Count only the lines of the records that hold "foldl", then give the number without any other words.

- [Raw data]:
────────────────────
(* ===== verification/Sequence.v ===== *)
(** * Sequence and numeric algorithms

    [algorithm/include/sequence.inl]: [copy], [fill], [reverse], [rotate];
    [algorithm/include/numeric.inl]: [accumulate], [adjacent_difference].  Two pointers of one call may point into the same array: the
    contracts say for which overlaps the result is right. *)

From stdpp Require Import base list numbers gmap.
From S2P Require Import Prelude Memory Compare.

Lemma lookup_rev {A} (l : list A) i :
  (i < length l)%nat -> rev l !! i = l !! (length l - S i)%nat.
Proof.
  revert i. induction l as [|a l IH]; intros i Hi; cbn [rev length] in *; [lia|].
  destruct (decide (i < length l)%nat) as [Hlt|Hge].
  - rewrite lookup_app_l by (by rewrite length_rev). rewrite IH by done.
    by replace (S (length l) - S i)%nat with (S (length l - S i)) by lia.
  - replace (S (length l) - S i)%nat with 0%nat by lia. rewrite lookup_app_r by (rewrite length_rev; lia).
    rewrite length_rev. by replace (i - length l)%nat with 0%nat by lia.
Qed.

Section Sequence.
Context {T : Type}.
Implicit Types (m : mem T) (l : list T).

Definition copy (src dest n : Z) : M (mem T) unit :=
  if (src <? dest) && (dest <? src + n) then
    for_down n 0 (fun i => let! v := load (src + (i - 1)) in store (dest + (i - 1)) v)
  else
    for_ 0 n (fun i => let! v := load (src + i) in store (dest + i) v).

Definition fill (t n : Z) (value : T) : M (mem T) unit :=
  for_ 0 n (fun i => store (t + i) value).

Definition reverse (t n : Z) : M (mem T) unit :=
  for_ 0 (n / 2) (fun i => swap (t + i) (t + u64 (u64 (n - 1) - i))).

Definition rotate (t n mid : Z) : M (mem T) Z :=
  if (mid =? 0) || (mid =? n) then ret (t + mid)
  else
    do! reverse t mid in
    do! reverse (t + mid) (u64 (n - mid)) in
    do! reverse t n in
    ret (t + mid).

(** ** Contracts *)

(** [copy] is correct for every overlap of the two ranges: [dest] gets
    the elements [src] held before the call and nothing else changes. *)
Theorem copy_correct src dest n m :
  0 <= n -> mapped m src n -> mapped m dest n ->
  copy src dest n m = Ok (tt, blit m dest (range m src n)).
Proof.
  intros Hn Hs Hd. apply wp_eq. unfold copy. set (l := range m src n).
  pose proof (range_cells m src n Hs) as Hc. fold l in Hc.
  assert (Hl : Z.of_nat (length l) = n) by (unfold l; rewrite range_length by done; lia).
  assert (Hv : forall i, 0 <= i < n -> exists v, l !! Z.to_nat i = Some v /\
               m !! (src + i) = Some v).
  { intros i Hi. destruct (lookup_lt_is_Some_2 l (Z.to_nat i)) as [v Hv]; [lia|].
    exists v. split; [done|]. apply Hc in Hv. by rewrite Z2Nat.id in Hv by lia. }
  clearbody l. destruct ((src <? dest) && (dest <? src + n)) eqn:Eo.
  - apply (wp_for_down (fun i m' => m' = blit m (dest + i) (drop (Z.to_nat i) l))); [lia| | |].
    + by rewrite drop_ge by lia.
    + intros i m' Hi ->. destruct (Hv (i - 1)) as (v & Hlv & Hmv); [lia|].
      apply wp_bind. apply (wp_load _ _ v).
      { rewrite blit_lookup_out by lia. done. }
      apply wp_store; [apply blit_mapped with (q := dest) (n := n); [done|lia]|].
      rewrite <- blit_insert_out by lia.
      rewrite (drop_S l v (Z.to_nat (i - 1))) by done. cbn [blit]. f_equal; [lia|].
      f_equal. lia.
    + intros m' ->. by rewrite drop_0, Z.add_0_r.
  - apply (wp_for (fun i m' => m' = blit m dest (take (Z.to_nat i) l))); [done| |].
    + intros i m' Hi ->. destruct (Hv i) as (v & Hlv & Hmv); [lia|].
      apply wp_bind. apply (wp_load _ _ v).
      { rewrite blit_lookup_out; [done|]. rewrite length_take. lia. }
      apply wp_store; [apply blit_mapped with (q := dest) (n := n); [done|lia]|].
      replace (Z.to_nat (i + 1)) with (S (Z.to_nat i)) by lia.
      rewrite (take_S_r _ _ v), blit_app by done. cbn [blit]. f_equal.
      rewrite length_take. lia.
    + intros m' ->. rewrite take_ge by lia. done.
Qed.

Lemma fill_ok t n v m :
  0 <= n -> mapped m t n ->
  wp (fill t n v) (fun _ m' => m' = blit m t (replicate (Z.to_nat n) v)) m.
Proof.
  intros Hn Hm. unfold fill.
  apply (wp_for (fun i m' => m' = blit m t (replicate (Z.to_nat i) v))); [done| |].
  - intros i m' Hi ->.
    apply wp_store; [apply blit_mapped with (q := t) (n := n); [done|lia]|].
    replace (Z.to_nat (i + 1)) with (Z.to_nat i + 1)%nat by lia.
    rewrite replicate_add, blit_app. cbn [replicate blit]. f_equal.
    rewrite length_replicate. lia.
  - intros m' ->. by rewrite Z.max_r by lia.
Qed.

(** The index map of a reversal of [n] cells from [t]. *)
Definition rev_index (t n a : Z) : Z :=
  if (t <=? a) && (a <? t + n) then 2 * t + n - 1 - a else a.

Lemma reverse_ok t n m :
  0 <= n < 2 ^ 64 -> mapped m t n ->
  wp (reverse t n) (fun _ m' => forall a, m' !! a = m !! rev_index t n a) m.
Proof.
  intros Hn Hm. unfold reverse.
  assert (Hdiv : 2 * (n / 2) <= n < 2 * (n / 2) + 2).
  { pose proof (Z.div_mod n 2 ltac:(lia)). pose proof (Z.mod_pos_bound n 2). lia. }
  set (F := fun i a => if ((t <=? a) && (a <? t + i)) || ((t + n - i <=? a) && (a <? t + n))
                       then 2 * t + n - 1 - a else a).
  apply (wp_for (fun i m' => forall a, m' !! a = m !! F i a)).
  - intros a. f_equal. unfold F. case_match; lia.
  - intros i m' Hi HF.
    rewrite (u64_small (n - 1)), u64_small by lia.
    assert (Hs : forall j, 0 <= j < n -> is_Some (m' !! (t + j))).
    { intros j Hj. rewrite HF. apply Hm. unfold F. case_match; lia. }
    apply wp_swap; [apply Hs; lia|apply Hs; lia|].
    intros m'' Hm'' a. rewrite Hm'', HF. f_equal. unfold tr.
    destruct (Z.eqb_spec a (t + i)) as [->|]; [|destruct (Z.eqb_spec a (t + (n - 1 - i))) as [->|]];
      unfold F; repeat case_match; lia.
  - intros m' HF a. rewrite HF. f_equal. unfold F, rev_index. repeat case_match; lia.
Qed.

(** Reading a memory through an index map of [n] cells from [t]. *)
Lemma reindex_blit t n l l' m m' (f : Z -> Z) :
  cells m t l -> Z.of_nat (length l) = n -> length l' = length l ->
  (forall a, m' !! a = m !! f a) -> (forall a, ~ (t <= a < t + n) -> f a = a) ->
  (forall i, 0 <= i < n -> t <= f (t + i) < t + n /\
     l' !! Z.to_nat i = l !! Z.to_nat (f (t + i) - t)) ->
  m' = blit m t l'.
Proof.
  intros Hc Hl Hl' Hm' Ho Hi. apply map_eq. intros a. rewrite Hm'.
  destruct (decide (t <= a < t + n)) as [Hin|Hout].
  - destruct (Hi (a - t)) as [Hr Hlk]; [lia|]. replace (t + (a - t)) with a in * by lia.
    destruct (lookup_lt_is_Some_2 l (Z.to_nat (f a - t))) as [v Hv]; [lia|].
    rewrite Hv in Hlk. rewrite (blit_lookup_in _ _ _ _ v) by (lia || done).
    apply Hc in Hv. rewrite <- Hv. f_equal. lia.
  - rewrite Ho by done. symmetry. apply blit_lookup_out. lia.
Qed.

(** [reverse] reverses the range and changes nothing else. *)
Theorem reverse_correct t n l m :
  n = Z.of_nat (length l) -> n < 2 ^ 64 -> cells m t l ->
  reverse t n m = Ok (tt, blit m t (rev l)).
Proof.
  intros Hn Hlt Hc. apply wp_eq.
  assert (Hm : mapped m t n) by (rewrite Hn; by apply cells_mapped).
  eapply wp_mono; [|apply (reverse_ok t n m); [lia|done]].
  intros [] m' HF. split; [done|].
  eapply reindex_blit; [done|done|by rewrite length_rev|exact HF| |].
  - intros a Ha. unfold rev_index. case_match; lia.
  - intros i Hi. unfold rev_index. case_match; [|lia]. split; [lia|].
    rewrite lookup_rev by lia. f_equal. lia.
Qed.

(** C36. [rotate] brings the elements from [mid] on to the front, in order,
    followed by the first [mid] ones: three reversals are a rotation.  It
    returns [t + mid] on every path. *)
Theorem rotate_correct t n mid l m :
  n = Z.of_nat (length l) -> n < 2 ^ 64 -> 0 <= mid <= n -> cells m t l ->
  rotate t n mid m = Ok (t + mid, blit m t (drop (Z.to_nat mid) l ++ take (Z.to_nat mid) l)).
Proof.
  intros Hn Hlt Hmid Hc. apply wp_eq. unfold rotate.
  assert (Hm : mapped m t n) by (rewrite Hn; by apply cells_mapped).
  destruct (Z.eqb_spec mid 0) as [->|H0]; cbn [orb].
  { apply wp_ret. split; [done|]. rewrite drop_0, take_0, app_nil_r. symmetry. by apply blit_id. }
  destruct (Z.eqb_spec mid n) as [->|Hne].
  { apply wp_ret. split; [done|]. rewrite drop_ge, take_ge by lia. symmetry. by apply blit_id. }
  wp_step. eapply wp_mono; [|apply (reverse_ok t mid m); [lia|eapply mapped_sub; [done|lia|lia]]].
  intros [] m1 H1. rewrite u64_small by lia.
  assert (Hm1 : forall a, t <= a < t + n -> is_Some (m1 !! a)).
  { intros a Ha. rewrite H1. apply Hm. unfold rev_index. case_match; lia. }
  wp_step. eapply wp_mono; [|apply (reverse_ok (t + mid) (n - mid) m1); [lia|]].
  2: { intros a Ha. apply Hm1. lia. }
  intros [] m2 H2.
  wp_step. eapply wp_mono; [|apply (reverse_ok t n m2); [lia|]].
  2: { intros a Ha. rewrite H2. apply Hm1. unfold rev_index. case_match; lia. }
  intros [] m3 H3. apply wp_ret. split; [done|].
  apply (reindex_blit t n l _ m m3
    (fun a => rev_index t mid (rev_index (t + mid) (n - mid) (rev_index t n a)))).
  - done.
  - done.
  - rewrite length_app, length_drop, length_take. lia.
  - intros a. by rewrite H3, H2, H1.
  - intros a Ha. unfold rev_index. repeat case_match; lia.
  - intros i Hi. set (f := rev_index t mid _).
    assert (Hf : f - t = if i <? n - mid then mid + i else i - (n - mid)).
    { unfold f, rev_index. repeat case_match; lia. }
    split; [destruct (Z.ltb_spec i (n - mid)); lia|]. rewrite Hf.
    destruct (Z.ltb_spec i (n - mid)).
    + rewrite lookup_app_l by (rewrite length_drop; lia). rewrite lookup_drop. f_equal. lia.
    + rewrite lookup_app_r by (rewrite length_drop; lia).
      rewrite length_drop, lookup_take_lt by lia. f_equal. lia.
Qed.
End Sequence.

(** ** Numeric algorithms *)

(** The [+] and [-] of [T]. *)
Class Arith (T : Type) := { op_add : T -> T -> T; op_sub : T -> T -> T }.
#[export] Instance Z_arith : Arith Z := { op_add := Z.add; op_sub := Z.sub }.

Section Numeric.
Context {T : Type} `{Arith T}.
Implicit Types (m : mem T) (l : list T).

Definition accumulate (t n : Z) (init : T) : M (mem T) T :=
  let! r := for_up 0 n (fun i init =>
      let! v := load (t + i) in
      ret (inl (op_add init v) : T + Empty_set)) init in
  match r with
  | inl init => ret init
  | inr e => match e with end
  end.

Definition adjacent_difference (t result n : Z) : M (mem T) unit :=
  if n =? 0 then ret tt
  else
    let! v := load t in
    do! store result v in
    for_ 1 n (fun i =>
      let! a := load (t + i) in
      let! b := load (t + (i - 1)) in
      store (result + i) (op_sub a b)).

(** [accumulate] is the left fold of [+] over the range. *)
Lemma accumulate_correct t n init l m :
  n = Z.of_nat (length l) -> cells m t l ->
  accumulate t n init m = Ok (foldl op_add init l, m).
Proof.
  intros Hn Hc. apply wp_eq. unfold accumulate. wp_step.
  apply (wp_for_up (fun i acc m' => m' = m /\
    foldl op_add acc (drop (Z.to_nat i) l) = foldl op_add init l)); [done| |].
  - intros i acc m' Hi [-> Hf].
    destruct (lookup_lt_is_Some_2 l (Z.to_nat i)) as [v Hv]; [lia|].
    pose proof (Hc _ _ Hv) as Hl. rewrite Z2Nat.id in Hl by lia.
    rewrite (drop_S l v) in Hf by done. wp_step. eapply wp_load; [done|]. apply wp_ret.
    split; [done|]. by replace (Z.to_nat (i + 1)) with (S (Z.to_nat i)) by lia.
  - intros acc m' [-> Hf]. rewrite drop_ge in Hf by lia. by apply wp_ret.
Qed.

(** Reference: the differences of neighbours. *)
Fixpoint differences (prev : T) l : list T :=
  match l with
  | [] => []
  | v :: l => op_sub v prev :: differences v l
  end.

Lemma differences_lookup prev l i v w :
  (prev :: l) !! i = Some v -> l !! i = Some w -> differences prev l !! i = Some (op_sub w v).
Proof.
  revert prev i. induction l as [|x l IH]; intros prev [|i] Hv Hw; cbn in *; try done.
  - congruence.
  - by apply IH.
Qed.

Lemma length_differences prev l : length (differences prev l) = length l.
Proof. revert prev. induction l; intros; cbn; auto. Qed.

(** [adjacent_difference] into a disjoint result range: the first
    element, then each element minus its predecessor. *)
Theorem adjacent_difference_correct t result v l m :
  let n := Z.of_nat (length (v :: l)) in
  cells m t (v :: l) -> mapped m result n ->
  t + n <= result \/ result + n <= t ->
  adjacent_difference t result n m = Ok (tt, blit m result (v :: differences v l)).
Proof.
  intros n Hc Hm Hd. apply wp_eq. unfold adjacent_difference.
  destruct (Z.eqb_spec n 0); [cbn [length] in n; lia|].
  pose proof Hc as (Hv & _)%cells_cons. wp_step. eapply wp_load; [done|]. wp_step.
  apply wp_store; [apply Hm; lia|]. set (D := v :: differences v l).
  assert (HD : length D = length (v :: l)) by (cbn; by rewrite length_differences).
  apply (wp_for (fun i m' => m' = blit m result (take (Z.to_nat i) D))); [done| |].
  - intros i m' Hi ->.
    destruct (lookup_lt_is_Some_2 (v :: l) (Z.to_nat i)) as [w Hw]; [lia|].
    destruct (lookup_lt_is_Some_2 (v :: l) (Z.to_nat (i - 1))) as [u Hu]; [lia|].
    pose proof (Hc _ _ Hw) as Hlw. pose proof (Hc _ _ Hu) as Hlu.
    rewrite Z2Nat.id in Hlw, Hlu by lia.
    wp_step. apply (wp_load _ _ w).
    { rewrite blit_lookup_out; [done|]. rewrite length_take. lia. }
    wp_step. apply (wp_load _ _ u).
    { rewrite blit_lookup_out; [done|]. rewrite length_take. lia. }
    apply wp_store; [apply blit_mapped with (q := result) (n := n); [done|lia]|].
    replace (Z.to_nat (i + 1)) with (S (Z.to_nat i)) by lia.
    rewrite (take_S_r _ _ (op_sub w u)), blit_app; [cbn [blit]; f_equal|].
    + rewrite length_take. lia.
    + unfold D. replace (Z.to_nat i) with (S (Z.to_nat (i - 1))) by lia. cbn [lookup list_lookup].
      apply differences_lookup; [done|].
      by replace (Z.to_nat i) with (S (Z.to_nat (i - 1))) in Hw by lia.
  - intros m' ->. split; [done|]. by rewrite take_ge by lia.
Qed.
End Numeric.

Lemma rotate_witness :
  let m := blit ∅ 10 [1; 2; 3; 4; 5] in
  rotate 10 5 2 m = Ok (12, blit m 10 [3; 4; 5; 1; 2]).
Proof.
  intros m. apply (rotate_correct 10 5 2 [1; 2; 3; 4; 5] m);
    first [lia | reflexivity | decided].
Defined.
────────────────────
- [Task answer]: 2